Meghan Markle and Prince Harry both share a passion for humanitarian causes, and the actress is now raising awareness for the direct impact the stigmatisation of menstruation has on young women around the world.
After travelling to India with World Vision in January, the 35-year-old penned a powerful essay for Time about how the shame associated with menstruation and the lack of access to appropriate sanitation hinders girls from pursuing an education in developing nations.
"One hundred and thirteen million adolescent girls between the ages of 12-14 in India alone are at risk of dropping out of school because of the stigma surrounding menstrual health," she explained.
"During my time in the field, many girls shared that they feel embarrassed to go to school during their periods, ill equipped with rags instead of pads, unable to participate in sports, and without bathrooms available to care for themselves, they often opt to drop out of school entirely."
Meghan, who visited Delhi and Mumbai during her trip, went on to say menstrual health is often not discussed at home because of the "taboo nature of the subject".
"Many girls believe their bodies are purging evil spirits, or that they are injured once a month; this is a shame-filled reality they quietly endure," she said.
"All of these factors perpetuate the cycle of poverty and stunt a young girl's dream for a more prolific future."
The United Nations advocate explained that if a girl misses school every time she gets her period, she will end behind her male classmates by 145 days.
If they end up dropping of school, Meghan noted that they are "increasing their subjection to dangerous work, susceptibility to being victims of violence, and most commonly, being conditioned for early childhood marriage."
Meghan stressed that in order to remedy this problem, girls need Menstrual Hygiene Management (MHM), access to toilets and sanitary pads.

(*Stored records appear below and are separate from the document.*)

Lemma unquote_chunk (part : list byte) :
  Forall plain part →
  unquote (strip_indent (chunk_text part false)) = string_of_list_byte part.
Proof.
  intros Hp. unfold chunk_text, strip_indent, unquote.
  rewrite bytes_repr_plain by done.
  rewrite chop_prefix_app, chop_prefix_app.
  by apply chop_suffix_app.
Qed.

Lemma unquote_final_chunk (part : list byte) :
  Forall plain part →
  unquote (strip_terminator (strip_indent (chunk_text part true)))
  = string_of_list_byte part.
Proof.
  intros Hp. unfold chunk_text, strip_indent, strip_terminator, unquote.
  rewrite bytes_repr_plain by done.
  rewrite sapp_assoc, chop_prefix_app.
  rewrite chop_suffix_app by done.
  rewrite chop_prefix_app.
  by apply chop_suffix_app.
Qed.

Lemma chunk_text_lacks_LF (part : list byte) (final : bool) :
  Forall plain part → lacks LF (chunk_text part final) = true.
Proof.
  intros Hp. unfold chunk_text. rewrite bytes_repr_plain by done.
  destruct final; rewrite !lacks_app, plain_lacks_LF by done; done.
Qed.

(** the loop ends within [length data] iterations, and the literals of its
    lines spell [data] *)
Lemma chunk_loop_spec (fuel : nat) :
  ∀ data, (length data ≤ fuel)%nat → Forall plain data →
    ∃ ls, chunk_loop fuel data [] = Some ls
          ∧ String.concat "" (map unquote (strip_chunks ls))
            = string_of_list_byte data
          ∧ Forall (λ l, lacks LF l = true) ls
          ∧ (data = [] ↔ ls = []).
Proof.
  induction fuel as [|fuel IH]; intros data Hlen Hplain.
  - destruct data; [|simpl in Hlen; lia]. exists []. by repeat split.
  - destruct data as [|b data]; [exists []; by repeat split|].
    rewrite chunk_loop_step.
    set (part := take 72 (b :: data)). set (rest := drop 72 (b :: data)).
    assert (Hpart : Forall plain part) by (by apply Forall_take).
    assert (Hrest : Forall plain rest) by (by apply Forall_drop).
    assert (Hsplit : b :: data = part ++ rest) by (symmetry; apply take_drop).
    destruct (IH rest) as (ls & Hls & Hcat & Hlf & Hnil); [|done|].
    { subst rest. rewrite length_drop. simpl in *. lia. }
    rewrite Hls. simpl fmap.
    eexists. split; [reflexivity|].
    split; [|split; [|split; intros; discriminate]].
    + rewrite Hsplit, string_of_list_byte_app.
      destruct rest as [|r rest'].
      * assert (ls = []) as -> by (by apply Hnil).
        rewrite bool_decide_true by done.
        change (String.concat "" (map unquote (strip_chunks [?x])))
          with (unquote (strip_terminator (strip_indent x))).
        rewrite unquote_final_chunk by done.
        change (string_of_list_byte []) with "". by rewrite sapp_nil_r.
      * rewrite bool_decide_false by done.
        destruct ls as [|l ls']; [by destruct Hnil as [_ Hn]; specialize (Hn eq_refl)|].
        change (strip_chunks (?x :: l :: ls'))
          with (strip_indent x :: strip_chunks (l :: ls')).
        rewrite map_cons, concat_empty_cons, Hcat.
        by rewrite unquote_chunk.
    + constructor; [|done]. by apply chunk_text_lacks_LF.
Qed.

Lemma encode_lines_spec (png : list byte) :
  ∃ ls, encode_lines png = Some ls
        ∧ String.concat "" (map unquote (strip_chunks ls))
          = string_of_list_byte (b64encode png)
        ∧ Forall (λ l, lacks LF l = true) ls
        ∧ (b64encode png = [] ↔ ls = []).
Proof.
  unfold encode_lines. apply chunk_loop_spec; [done|].
  by apply (b64encode_plain (length png)).
Qed.

(** the loop always ends *)
Lemma encode_payload_total (png : list byte) :
  ∃ text, encode_payload png = Some text.
Proof.
  destruct (encode_lines_spec png) as (ls & Hls & _).
  unfold encode_payload. rewrite Hls. by eexists.
Qed.

End EncoderFacts.

(** ** The payload (source lines 195-205) *)



(** C5: for the empty byte sequence the loop body never runs: there is no
    chunk and no closing parenthesis, the payload is the empty string. *)
Lemma C5_empty_input_has_no_chunk :
  encode_lines [] = Some [] ∧ encode_payload [] = Some "".
Proof. split; reflexivity. Qed.

(** ** Identifier sanitization (source lines 125-131) *)

Lemma letters_of_ident (s : string) :
  forallb ident_char (letters_of s) = true.
Proof.
  unfold letters_of. induction s as [|c s IH]; [done|].
  simpl. rewrite IH, andb_true_r. unfold ident_char.
  destruct (Str.isalnum c) eqn:Hc; [by rewrite Hc|done].
Qed.

Lemma all_chars_of_list p (l : list ascii) :
  Str.all_chars p (string_of_list_ascii l) = forallb p l.
Proof. induction l; simpl; congruence. Qed.

Lemma is_identifier_of_list (c : ascii) (l : list ascii) :
  is_identifier (string_of_list_ascii (c :: l))
  = ident_start c && forallb ident_char (c :: l).
Proof.
  rewrite <- (all_chars_of_list ident_char (c :: l)). reflexivity.
Qed.




Example sanitize_digit_first :
  _replace_non_alphanumeric_with_underscore "9 lives" = Ok "_9_lives".
Proof. reflexivity. Qed.

Example sanitize_no_alphanumeric :
  _replace_non_alphanumeric_with_underscore "-+-" = Ok "___".
Proof. reflexivity. Qed.

(** ** Running the program *)

Module Run.
Import StrFacts.

Lemma bind_run {A B} (m : M A) (f : A → M B) (w : world) :
  (m ≫= f) w =
    match m w with
    | (Ok a, w') => f a w'
    | (Raise e, w') => (Raise e, w')
    end.
Proof. reflexivity. Qed.

Lemma bind_ok {A B} (m : M A) (f : A → M B) (w w' : world) a :
  m w = (Ok a, w') → (m ≫= f) w = f a w'.
Proof. intros H. rewrite bind_run, H. reflexivity. Qed.

Lemma bind_raise {A B} (m : M A) (f : A → M B) (w w' : world) e :
  m w = (Raise e, w') → (m ≫= f) w = (Raise e, w').
Proof. intros H. rewrite bind_run, H. reflexivity. Qed.

Lemma world_eta (w : world) : World (files w) (stdout w) = w.
Proof. by destruct w. Qed.

Lemma write_first p s w :
  write (File p) s w = (Ok tt, st p (content p w +:+ s) (stdout w) w).
Proof. reflexivity. Qed.

Lemma write_st p s c l w :
  write (File p) s (st p c l w) = (Ok tt, st p (c +:+ s) l w).
Proof.
  unfold write, st, set_file. cbn [files stdout].
  by rewrite lookup_insert_eq, insert_insert_eq.
Qed.

Lemma print_st p s c l w :
  print s (st p c l w) = (Ok tt, st p c (l ++ [s +:+ nl]) w).
Proof. reflexivity. Qed.

Lemma content_st p c l w : content p (st p c l w) = c.
Proof. unfold content, st. cbn [files]. by rewrite lookup_insert_eq. Qed.

Lemma st_st p c c' l l' w : st p c' l' (st p c l w) = st p c' l' w.
Proof. unfold st. cbn [files]. by rewrite insert_insert_eq. Qed.

Lemma open_write_st p w : open_write p w = (Ok tt, st p "" (stdout w) w).
Proof. reflexivity. Qed.

Lemma open_append_st p w :
  open_append p w = (Ok tt, st p (content p w) (stdout w) w).
Proof.
  unfold open_append, content, st.
  destruct (files w !! p) as [c|] eqn:Hc; cbn [default]; [|done].
  by rewrite insert_id, world_eta.
Qed.

Lemma st_id p c w : files w !! p = Some c → st p c (stdout w) w = w.
Proof. intros H. unfold st. by rewrite insert_id, world_eta. Qed.

Ltac step :=
  erewrite bind_ok by first [apply write_st | apply print_st | reflexivity].

Section Emit.
Variable argv0 : string.

Lemma write_preamble_st p append catalog c l w :
  write_preamble argv0 (File p) append catalog (st p c l w)
  = (Ok tt, st p (c +:+ preamble_text argv0 append catalog) l w).
Proof.
  unfold write_preamble, preamble_text.
  destruct append; cbn [negb].
  - by rewrite sapp_nil_r.
  - do 2 step.
    destruct catalog.
    + step. rewrite write_st.
      unfold header_text, import_text, scaffold_text, marker_line.
      by rewrite !sapp_assoc.
    + unfold ret at 1. unfold header_text, import_text.
      by rewrite !sapp_assoc, sapp_nil_r.
Qed.

Lemma write_registration_st p N var catalog old_index c l w :
  write_registration (File p) N var catalog old_index (st p c l w)
  = (Ok (if catalog then old_index ++ [N] else old_index),
     st p (c +:+ (if catalog then index_line N +:+ catalog_line N var else ""))
        (l ++ (if catalog && Str.mem N old_index then shadow_warning N else []))
        w).
Proof.
  unfold write_registration.
  destruct catalog; cbn [andb].
  - destruct (Str.mem N old_index).
    + erewrite bind_ok; cycle 1.
      { do 1 step. apply print_st. }
      do 2 step. unfold ret, shadow_warning, index_line, catalog_line.
      by rewrite !sapp_assoc, <- !(assoc_L (++)).
    + do 3 step. unfold ret, index_line, catalog_line.
      by rewrite !sapp_assoc, (right_id_L [] (++)).
  - unfold ret. by rewrite sapp_nil_r, (right_id_L [] (++)).
Qed.

Lemma write_accessors_st p var icon fc c l w :
  write_accessors (File p) var icon fc (st p c l w)
  = (Ok tt, st p (c +:+ (if fc then accessors_text var icon else "")) l w).
Proof.
  unfold write_accessors.
  destruct fc.
  - do 3 step. unfold accessors_text, accessor_line.
    destruct icon.
    + rewrite write_st. by rewrite !sapp_assoc.
    + unfold ret. by rewrite !sapp_assoc, sapp_nil_r.
  - unfold ret. by rewrite sapp_nil_r.
Qed.

(** the emitter on a file, when the identifier is defined *)
Lemma write_image_st p N data append icon catalog fc old_index c l w var :
  _replace_non_alphanumeric_with_underscore N = Ok var →
  _write_image argv0 (File p) N data append icon catalog fc old_index (st p c l w) =
   (Ok (if catalog then old_index ++ [N] else old_index),
    st p (c +:+ image_text argv0 N var data append icon catalog fc)
       (l ++ (if catalog && Str.mem N old_index then shadow_warning N else [])) w).
Proof.
  intros Hs. unfold _write_image.
  step.
  erewrite bind_ok by apply write_preamble_st.
  rewrite Hs.
  step. step.
  erewrite bind_ok by apply write_registration_st.
  erewrite bind_ok by apply write_accessors_st.
  step. unfold ret.
  unfold image_text, record_text, assignment_text, separator.
  by rewrite !sapp_assoc.
Qed.

(** the emitter on a file, when [letters[0]] raises *)
Lemma write_image_raise p N data append icon catalog fc old_index c l w e :
  _replace_non_alphanumeric_with_underscore N = Raise e →
  _write_image argv0 (File p) N data append icon catalog fc old_index (st p c l w) =
   (Raise e, st p (c +:+ separator +:+ preamble_text argv0 append catalog) l w).
Proof.
  intros Hs. unfold _write_image.
  step.
  erewrite bind_ok by apply write_preamble_st.
  rewrite Hs. unfold separator. by rewrite !sapp_assoc.
Qed.

End Emit.

Section Convert.
Variable BITMAP_TYPE_PNG : N.
Variable img2img_convert :
  string → option string → option string → option string → N → string →
  M (bool * string).
Variable tempname : gmap string string → string.

Lemma read_file_st_same p c l w : read_file p (st p c l w) = (Ok c, st p c l w).
Proof. unfold read_file, st. cbn [files]. by rewrite lookup_insert_eq. Qed.

Lemma read_file_st_other p q c l w x :
  p ≠ q → files w !! q = Some x → read_file q (st p c l w) = (Ok x, st p c l w).
Proof.
  intros Hne Hq. unfold read_file, st. cbn [files].
  by rewrite lookup_insert_ne, Hq.
Qed.
(** X12: in the normal view two clicks on the fullscreen toggle bring back
    the world as it was: the state, the body style, the timers and the
    record of calls. *)
Theorem fullscreen_twice_restores_the_world t style listeners events s :
  component (run env events (mount env t style listeners)) = Some s ->
  view s = Normal ->
  step env
    (step env (run env events (mount env t style listeners))
       (Click fullscreenButton))
    (Click fullscreenButton)
  = run env events (mount env t style listeners).
Proof.
  intros Hs Hv.
  pose proof (static_inv_run env t style listeners events s Hs) as Hinv.
  pose proof (rendered_run env t style listeners events) as Hr.
  pose proof Hinv as (s0 & Hs0 & _ & Ho & _).
  rewrite Hs in Hs0. injection Hs0 as <-.
  rewrite !step_Click.
  rewrite (userClick_reached env style listeners _ _ Hinv Hr).
  rewrite (userClick_reached env style listeners fullscreenButton
             (handled env fullscreenButton _)).
  2: now apply static_inv_handled.
  2: { intros s1 Hs1. rewrite (component_handled env _ _ s Hs) in Hs1.
       injection Hs1 as <-. rewrite renders_afterClick; [now apply Hr|].
       destruct Hinv as (s0 & Hs0 & Hm & _). congruence. }
  remember (run env events (mount env t style listeners)) as w eqn:Hw.
  clear Hw Hinv Hr. destruct w as [n c b ls tms cy cl]. simpl in Hs, Ho.
  subst c.
  unfold handled at 2. simpl.
  rewrite click_render, Hv. simpl.
  unfold handled, setState. simpl.
  rewrite click_render.
  change (view (setIsFullscreen (negb (isFullscreen s)) s)) with (view s).
  rewrite Hv. simpl. rewrite Bool.negb_involutive.
  unfold record_calls. simpl. rewrite !app_nil_r.
  destruct s as [cs l e r bl lu fs m]; simpl in *.
  f_equal. destruct fs; simpl;
    unfold fullscreenEffect, fullscreenCleanup;
    rewrite !insert_insert_eq; now apply insert_id.
Qed.
End Lifetime.

(** X13: as [Content] mounts it, without [onClose], the widget calls no
    callback, whatever is clicked or pressed and however long it runs. *)
Theorem content_widget_cannot_be_dismissed nd api lat t style events :
  called (run (mkEnv nd api lat contentProps) events
            (mount (mkEnv nd api lat contentProps) t style [])) = [].
Proof. now apply called_run_without_onClose. Qed.

(** *** Where commit rows are rendered *)

Lemma titleLabel_has_no_commit_row s path c :
  node_at (titleLabel s) path <> Some (commitRow c).
Proof. unfold titleLabel, commitRow, div, span. walk; congruence. Qed.

Lemma skeletonRow_has_no_commit_row path c :
  node_at skeletonRow path <> Some (commitRow c).
Proof. unfold skeletonRow, commitRow, div, span. walk; congruence. Qed.

Lemma minimizedView_has_no_commit_row path c :
  node_at minimizedView path <> Some (commitRow c).
Proof. unfold minimizedView, commitRow, div, span. walk; congruence. Qed.

Lemma commitRow_inside c' path c :
  path <> [] -> node_at (commitRow c') path <> Some (commitRow c).
Proof.
  intros Hp. unfold commitRow, div, span. walk; congruence.
Qed.

Lemma lookup_repeat {A : Type} (x y : A) (n i : nat) :
  repeat x n !! i = Some y -> y = x.
Proof.
  revert i. induction n as [|n IH]; intros [|i]; simpl; try discriminate.
  - now intros [= <-].
  - apply IH.
Qed.

Lemma skeleton_has_no_commit_row path c :
  node_at (div (repeat skeletonRow 10)) path <> Some (commitRow c).
Proof.
  destruct path as [|i path].
  - unfold commitRow, div, span. simpl. congruence.
  - unfold div at 1. cbn [node_at].
    destruct (repeat skeletonRow 10 !! i) as [row|] eqn:Hrow; [|discriminate].
    apply lookup_repeat in Hrow as ->. apply skeletonRow_has_no_commit_row.
Qed.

During her trip, the actress shadowed women who manufacture sanitary napkins and sell them within the community, and she noted that the women's work is also opening the "dialogue of menstrual hygiene in their homes".
"Beyond India, in communities all over the globe, young girls' potential is being squandered because we are too shy to talk about the most natural thing in the world," she said.
"To that I say: we need to push the conversation, mobilise policy making surrounding menstrual health initiatives, support organisations who foster girls' education from the ground up, and within our own homes, we need to rise above our puritanical bashfulness when it comes to talking about menstruation."
Last year, Meghan travelled to Rwanda for World Vision's clean water campaign, and she credits her parents for her philanthropic nature.
"Both my parents came from little, so they made a choice to give a lot - buying turkeys for homeless shelters at Thanksgiving, delivering meals to patients in hospice care, donating any spare change in their pocket to those asking for it, and performing quiet acts of grace - be it a hug, a smile, or a pat on the back to show ones in need that they would be alright," she wrote on her lifestyle blog The Tig last October.
"This is what I grew up seeing, so that is what I grew up being: a young adult with a social consciousness to do what I could, and to, at the very least, speak up when I knew something was wrong."
Over the weekend, Meghan joined Prince Harry in Jamaica to attend the wedding of his childhood friend Tom Inskip, who said 'I do' to Lara Hughes-Young.